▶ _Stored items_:
(** * The Harvey agent: credential pool, input synthesizer, reply parser
      and control loop, embedded from [api_manager.py] and [harvey.py].

    Conventions of the embedding.
    - A Python [str] is a [string]; every character is read as a code
      point below 256.
    - A Python [float] is a rational [Q].  The values the properties below
      depend on (0.5, 959.5, 0.8^k, small integers) are either exact in
      binary64 or far away from the thresholds they are compared with.
    - A Python [int] is a [Z]; [None] where a value is expected is the
      [None] of [option].
    - A dict read in insertion order is the list of its items; a dict
      used as a map is a [gmap].
    - A call of [re.search] is a matcher for its one pattern, tried at
      every position from the left.
    - Statements thread a [world]: the module globals, the pointer of the
      host and the trace of what the process did (input events, sleeps,
      printed lines as structured diagnostics).
    - The clock, the environment, the display and the two collaborators
      are inputs. *)

From Stdlib Require Import ZArith QArith Qround String Ascii List Bool Lia Lqa.
From Stdlib Require Import DecimalString DecimalNat DecimalZ.
From stdpp Require Import gmap strings.
Import ListNotations.

Local Open Scope string_scope.

(** ** Python primitives *)

Module Py.

(** The double quote and the line feed, as one-character strings. *)
Definition dquote : string := String "034"%char EmptyString.
Definition newline : string := String "010"%char EmptyString.

(** Outcome of a call that may raise. *)
Inductive result (A : Type) : Type :=
| Returns (a : A)
| Raises (exc : string).
Arguments Returns {A} a.
Arguments Raises {A} exc.

(** Truthiness of a [str]: [bool(s)]. *)
Definition truthy (s : string) : bool :=
  match s with EmptyString => false | String _ _ => true end.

▶ _Assigned task_:
The records above should be repeated in full, exactly as given.

▶ _Answer section_:
(** * The Harvey agent: credential pool, input synthesizer, reply parser
      and control loop, embedded from [api_manager.py] and [harvey.py].

    Conventions of the embedding.
    - A Python [str] is a [string]; every character is read as a code
      point below 256.
    - A Python [float] is a rational [Q].  The values the properties below
      depend on (0.5, 959.5, 0.8^k, small integers) are either exact in
      binary64 or far away from the thresholds they are compared with.
    - A Python [int] is a [Z]; [None] where a value is expected is the
      [None] of [option].
    - A dict read in insertion order is the list of its items; a dict
      used as a map is a [gmap].
    - A call of [re.search] is a matcher for its one pattern, tried at
      every position from the left.
    - Statements thread a [world]: the module globals, the pointer of the
      host and the trace of what the process did (input events, sleeps,
      printed lines as structured diagnostics).
    - The clock, the environment, the display and the two collaborators
      are inputs. *)

From Stdlib Require Import ZArith QArith Qround String Ascii List Bool Lia Lqa.
From Stdlib Require Import DecimalString DecimalNat DecimalZ.
From stdpp Require Import gmap strings.
Import ListNotations.

Local Open Scope string_scope.

(** ** Python primitives *)

Module Py.

(** The double quote and the line feed, as one-character strings. *)
Definition dquote : string := String "034"%char EmptyString.
Definition newline : string := String "010"%char EmptyString.

(** Outcome of a call that may raise. *)
Inductive result (A : Type) : Type :=
| Returns (a : A)
| Raises (exc : string).
Arguments Returns {A} a.
Arguments Raises {A} exc.

(** Truthiness of a [str]: [bool(s)]. *)
Definition truthy (s : string) : bool :=
  match s with EmptyString => false | String _ _ => true end.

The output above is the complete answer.